(** ** Cameras and scene data *)

(** Modelled from the spec: the camera classes are declared in the camera
    library, outside this file's sources. The spec (design notes) reads
    the driver's [dynamic_pointer_cast] tests as a dispatch on a tagged
    variant of five distortion models; [PinholeOther] and [NonPinhole]
    stand for the intrinsics on which all five tests fail, with and
    without the cast to [camera::Pinhole] succeeding. *)
Inductive IntrinsicClass : Type :=
  | PinholeRadialK1
  | PinholeRadialK3
  | Pinhole3DERadial4
  | Pinhole3DEAnamorphic4
  | Pinhole3DEClassicLD
  | PinholeOther   (* camera::Pinhole itself or another class derived from it *)
  | NonPinhole.    (* an IntrinsicBase that is not a camera::Pinhole *)

Record IntrinsicBase : Type := {
  dynamicClass : IntrinsicClass;
  w : N;
  h : N;
  getScale : Vec2;
  getOffset : Vec2;
  getDistortionParams : list double
}.

Definition setScale (s : Vec2) (c : IntrinsicBase) : IntrinsicBase :=
  {| dynamicClass := dynamicClass c; w := w c; h := h c;
     getScale := s; getOffset := getOffset c;
     getDistortionParams := getDistortionParams c |}.

Definition setDistortionParams (p : list double) (c : IntrinsicBase)
  : IntrinsicBase :=
  {| dynamicClass := dynamicClass c; w := w c; h := h c;
     getScale := getScale c; getOffset := getOffset c;
     getDistortionParams := p |}.

(** [std::dynamic_pointer_cast<camera::Pinhole>] yields a non-null pointer. *)
Definition isPinhole (c : IntrinsicBase) : bool :=
  match dynamicClass c with
  | NonPinhole => false
  | _ => true
  end.

(** The conversion of an [unsigned int] to [double] (exact). *)
Definition toDouble (n : N) : double :=
  PrimFloat.of_uint63 (Uint63.of_Z (Z.of_N n)).

Record Statistics : Type := {
  mean : double;
  stddev : double;
  median : double
}.

(** [calibration::Statistics statistics;]: the fields are only written by
    the solver and streamed to the log. *)
Definition newStatistics : Statistics :=
  {| mean := 0%float; stddev := 0%float; median := 0%float |}.

Record View : Type := { getIntrinsicId : IndexT }.

(** The two maps of the scene that the driver walks, each as the list of
    its entries in iteration order. *)
Record SfMData : Type := {
  getViews : list (IndexT * View);
  getIntrinsics : list (IndexT * IntrinsicBase)
}.

(** ** What a run does that can be observed *)

(** A log line carries the string literal its text starts with (what is
    streamed after that literal is dropped, except the intrinsic's id in
    [PROCESSING]); a call to the solver records the
    lock arguments it received, the camera before and after, and its
    result; [SAVE] is the call of [sfmDataIO::Save] with what it was given
    to write. *)
Inductive Event : Type :=
  | LOG_ERROR (msg : string)
  | LOG_INFO (msg : string)
  | PROCESSING (intrinsicId : IndexT)
  | ESTIMATE (lockScale lockOffset : bool) (locksDistortions : list bool)
             (lockLines : bool) (before after : IntrinsicBase) (ok : bool)
  | SAVE (data : SfMData) (ok : bool).

Definition isEstimate (e : Event) : bool :=
  match e with
  | ESTIMATE _ _ _ _ _ _ _ => true
  | _ => false
  end.

(** The state one of the [estimateDistortion*] templates works on: the
    camera and statistics it receives by reference, the items, and the
    trace so far. *)
Record Calib (T : Type) : Type := {
  camera : IntrinsicBase;
  statistics : Statistics;
  items : list T;
  trace : list Event
}.
Arguments camera {T} _.
Arguments statistics {T} _.
Arguments items {T} _.
Arguments trace {T} _.

Definition log {T} (e : Event) (st : Calib T) : Calib T :=
  {| camera := camera st; statistics := statistics st;
     items := items st; trace := trace st ++ [e] |}.

Definition withCamera {T} (f : IntrinsicBase -> IntrinsicBase) (st : Calib T)
  : Calib T :=
  {| camera := f (camera st); statistics := statistics st;
     items := items st; trace := trace st |}.

(** A step that returns a flag and the state it leaves. *)
Definition Step (T : Type) : Type := Calib T -> bool * Calib T.

(** [m ;; k]: run [m]; when it reports [false] the enclosing function
    returns [false] at once, otherwise go on with [k]. *)
Definition andThen {T} (m k : Step T) : Step T :=
  fun st => let (ok, st') := m st in if ok then k st' else (false, st').

Definition ret {T} (b : bool) : Step T := fun st => (b, st).

Declare Scope step_scope.
Delimit Scope step_scope with step.
Notation "m ;; k" := (andThen m k)
  (at level 100, k at level 200, right associativity) : step_scope.

(** The type of [calibration::estimate(camera, statistics, items,
    lockScale, lockOffset, locksDistortions, lockLines)]: the flag it
    returns and what it leaves in the three objects passed by reference.
    Its declaration is outside this file's sources; the last argument is
    named as the spec names it. *)
Definition Estimator (T : Type) : Type :=
  IntrinsicBase -> Statistics -> list T ->
  bool -> bool -> list bool -> bool ->
  bool * (IntrinsicBase * Statistics * list T).

(** ** The staged schedules *)

Section Schedules.
Context {T : Type}.
Variable estimate : Estimator T.

Local Open Scope step_scope.

(** [if (!calibration::estimate(...)) { LOG_ERROR("Failed to calibrate");
    return false; }] *)
Definition tryEstimate (lockScale lockOffset : bool)
    (locksDistortions : list bool) (lockLines : bool) : Step T :=
  fun st =>
    let '(ok, (cam', stats', items')) :=
      estimate (camera st) (statistics st) (items st)
               lockScale lockOffset locksDistortions lockLines in
    let st' :=
      {| camera := cam'; statistics := stats'; items := items';
         trace := trace st ++
           [ESTIMATE lockScale lockOffset locksDistortions lockLines
                     (camera st) cam' ok] |} in
    if negb ok then (false, log (LOG_ERROR "Failed to calibrate") st')
    else (true, st').

Definition estimateDistortionK1 : Step T :=
  let locksDistortions := [true] in
  (* Everything locked except lines parameters *)
  let locksDistortions := <[0 := true]> locksDistortions in
  tryEstimate true true locksDistortions false ;;
  (* Relax distortion 1st order *)
  let locksDistortions := <[0 := false]> locksDistortions in
  tryEstimate true true locksDistortions false ;;
  (* Relax offcenter *)
  let locksDistortions := <[0 := false]> locksDistortions in
  tryEstimate true false locksDistortions false ;;
  ret true.

Definition estimateDistortionK3 : Step T :=
  let locksDistortions := [true; true; true] in
  let locksDistortions := <[0 := true]> locksDistortions in
  tryEstimate true true locksDistortions false ;;
  let locksDistortions := <[0 := false]> locksDistortions in
  tryEstimate true true locksDistortions false ;;
  let locksDistortions := <[0 := false]> locksDistortions in
  tryEstimate true false locksDistortions false ;;
  let locksDistortions := <[0 := false]> locksDistortions in
  let locksDistortions := <[1 := false]> locksDistortions in
  let locksDistortions := <[2 := false]> locksDistortions in
  tryEstimate true false locksDistortions false ;;
  ret true.

Definition estimateDistortion3DER4 : Step T :=
  let locksDistortions := [true; true; true; true; true; true] in
  let locksDistortions := <[0 := true]> locksDistortions in
  tryEstimate true true locksDistortions false ;;
  let locksDistortions := <[0 := false]> locksDistortions in
  tryEstimate true true locksDistortions false ;;
  let locksDistortions := <[0 := false]> locksDistortions in
  tryEstimate true false locksDistortions false ;;
  let locksDistortions := <[0 := false]> locksDistortions in
  let locksDistortions := <[1 := false]> locksDistortions in
  let locksDistortions := <[2 := false]> locksDistortions in
  let locksDistortions := <[3 := false]> locksDistortions in
  let locksDistortions := <[4 := false]> locksDistortions in
  let locksDistortions := <[5 := false]> locksDistortions in
  tryEstimate true false locksDistortions false ;;
  ret true.

(** The assignments to [params] at the head of
    [estimateDistortion3DEA4]. An assignment past the end of the vector
    is undefined in the source and leaves the list as it is here. *)
Definition initParams3DEA4 (params : list double) : list double :=
  let params := <[0 := 0%float]> params in
  let params := <[1 := 0%float]> params in
  let params := <[2 := 0%float]> params in
  let params := <[3 := 0%float]> params in
  let params := <[5 := 0%float]> params in
  let params := <[6 := 0%float]> params in
  let params := <[7 := 0%float]> params in
  let params := <[8 := 0%float]> params in
  let params := <[9 := 0%float]> params in
  let params := <[10 := 0%float]> params in
  let params := <[11 := 1%float]> params in
  let params := <[12 := 1%float]> params in
  let params := <[13 := 1%float]> params in
  params.

Definition estimateDistortion3DEA4 : Step T :=
  fun st =>
  let params := getDistortionParams (camera st) in
  let params := initParams3DEA4 params in
  let st := withCamera (setDistortionParams params) st in
  let locksDistortions :=
    [true; true; true; true; true; true; true;
     true; true; true; true; true; true; true] in
  (* Everything locked except lines parameters *)
  let locksDistortions := <[0 := true]> locksDistortions in
  (tryEstimate true true locksDistortions false ;;
   (* Relax offcenter *)
   tryEstimate true false locksDistortions false ;;
   let locksDistortions := <[0 := false]> locksDistortions in
   let locksDistortions := <[1 := false]> locksDistortions in
   let locksDistortions := <[2 := false]> locksDistortions in
   let locksDistortions := <[3 := false]> locksDistortions in
   tryEstimate true false locksDistortions true ;;
   let locksDistortions := <[4 := false]> locksDistortions in
   let locksDistortions := <[5 := false]> locksDistortions in
   let locksDistortions := <[6 := false]> locksDistortions in
   let locksDistortions := <[7 := false]> locksDistortions in
   let locksDistortions := <[8 := false]> locksDistortions in
   let locksDistortions := <[9 := false]> locksDistortions in
   tryEstimate true false locksDistortions true ;;
   let locksDistortions := <[0 := false]> locksDistortions in
   let locksDistortions := <[1 := false]> locksDistortions in
   let locksDistortions := <[2 := false]> locksDistortions in
   let locksDistortions := <[3 := false]> locksDistortions in
   let locksDistortions := <[4 := false]> locksDistortions in
   let locksDistortions := <[5 := false]> locksDistortions in
   let locksDistortions := <[6 := false]> locksDistortions in
   let locksDistortions := <[7 := false]> locksDistortions in
   let locksDistortions := <[8 := false]> locksDistortions in
   let locksDistortions := <[9 := false]> locksDistortions in
   let locksDistortions := <[10 := false]> locksDistortions in
   let locksDistortions := <[11 := false]> locksDistortions in
   let locksDistortions := <[12 := true]> locksDistortions in
   let locksDistortions := <[13 := true]> locksDistortions in
   tryEstimate true false locksDistortions true ;;
   ret true) st.

(** The assignments to [params] at the head of
    [estimateDistortion3DELD]. *)
Definition initParams3DELD (params : list double) : list double :=
  let params := <[0 := 0%float]> params in
  let params := <[1 := M_PI_2]> params in
  let params := <[2 := 0%float]> params in
  let params := <[3 := 0%float]> params in
  let params := <[4 := 0%float]> params in
  params.

Definition estimateDistortion3DELD : Step T :=
  fun st =>
  let params := getDistortionParams (camera st) in
  let params := initParams3DELD params in
  let st := withCamera (setDistortionParams params) st in
  let locksDistortions := [true; true; true; true; true] in
  (* Everything locked except lines parameters *)
  let locksDistortions := <[0 := true]> locksDistortions in
  (tryEstimate true true locksDistortions false ;;
   (* Relax distortion 1st order *)
   let locksDistortions := <[0 := false]> locksDistortions in
   tryEstimate true true locksDistortions false ;;
   (* Relax offcenter *)
   let locksDistortions := <[0 := false]> locksDistortions in
   tryEstimate true false locksDistortions false ;;
   let locksDistortions := <[0 := false]> locksDistortions in
   let locksDistortions := <[1 := true]> locksDistortions in
   let locksDistortions := <[2 := false]> locksDistortions in
   let locksDistortions := <[3 := false]> locksDistortions in
   let locksDistortions := <[4 := true]> locksDistortions in
   tryEstimate true false locksDistortions false ;;
   let locksDistortions := <[0 := false]> locksDistortions in
   let locksDistortions := <[1 := false]> locksDistortions in
   let locksDistortions := <[2 := false]> locksDistortions in
   let locksDistortions := <[3 := false]> locksDistortions in
   let locksDistortions := <[4 := false]> locksDistortions in
   tryEstimate true false locksDistortions true ;;
   ret true) st.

*****

• _WHAT TO WORK ON_: Write out exactly the lines from the beginning of the material above through the line with "mean : double;", including both and omitting all others.

• _TASK RESPONSE_:
(** ** Cameras and scene data *)

(** Modelled from the spec: the camera classes are declared in the camera
    library, outside this file's sources. The spec (design notes) reads
    the driver's [dynamic_pointer_cast] tests as a dispatch on a tagged
    variant of five distortion models; [PinholeOther] and [NonPinhole]
    stand for the intrinsics on which all five tests fail, with and
    without the cast to [camera::Pinhole] succeeding. *)
Inductive IntrinsicClass : Type :=
  | PinholeRadialK1
  | PinholeRadialK3
  | Pinhole3DERadial4
  | Pinhole3DEAnamorphic4
  | Pinhole3DEClassicLD
  | PinholeOther   (* camera::Pinhole itself or another class derived from it *)
  | NonPinhole.    (* an IntrinsicBase that is not a camera::Pinhole *)

Record IntrinsicBase : Type := {
  dynamicClass : IntrinsicClass;
  w : N;
  h : N;
  getScale : Vec2;
  getOffset : Vec2;
  getDistortionParams : list double
}.

Definition setScale (s : Vec2) (c : IntrinsicBase) : IntrinsicBase :=
  {| dynamicClass := dynamicClass c; w := w c; h := h c;
     getScale := s; getOffset := getOffset c;
     getDistortionParams := getDistortionParams c |}.

Definition setDistortionParams (p : list double) (c : IntrinsicBase)
  : IntrinsicBase :=
  {| dynamicClass := dynamicClass c; w := w c; h := h c;
     getScale := getScale c; getOffset := getOffset c;
     getDistortionParams := p |}.

(** [std::dynamic_pointer_cast<camera::Pinhole>] yields a non-null pointer. *)
Definition isPinhole (c : IntrinsicBase) : bool :=
  match dynamicClass c with
  | NonPinhole => false
  | _ => true
  end.

(** The conversion of an [unsigned int] to [double] (exact). *)
Definition toDouble (n : N) : double :=
  PrimFloat.of_uint63 (Uint63.of_Z (Z.of_N n)).

Record Statistics : Type := {
  mean : double;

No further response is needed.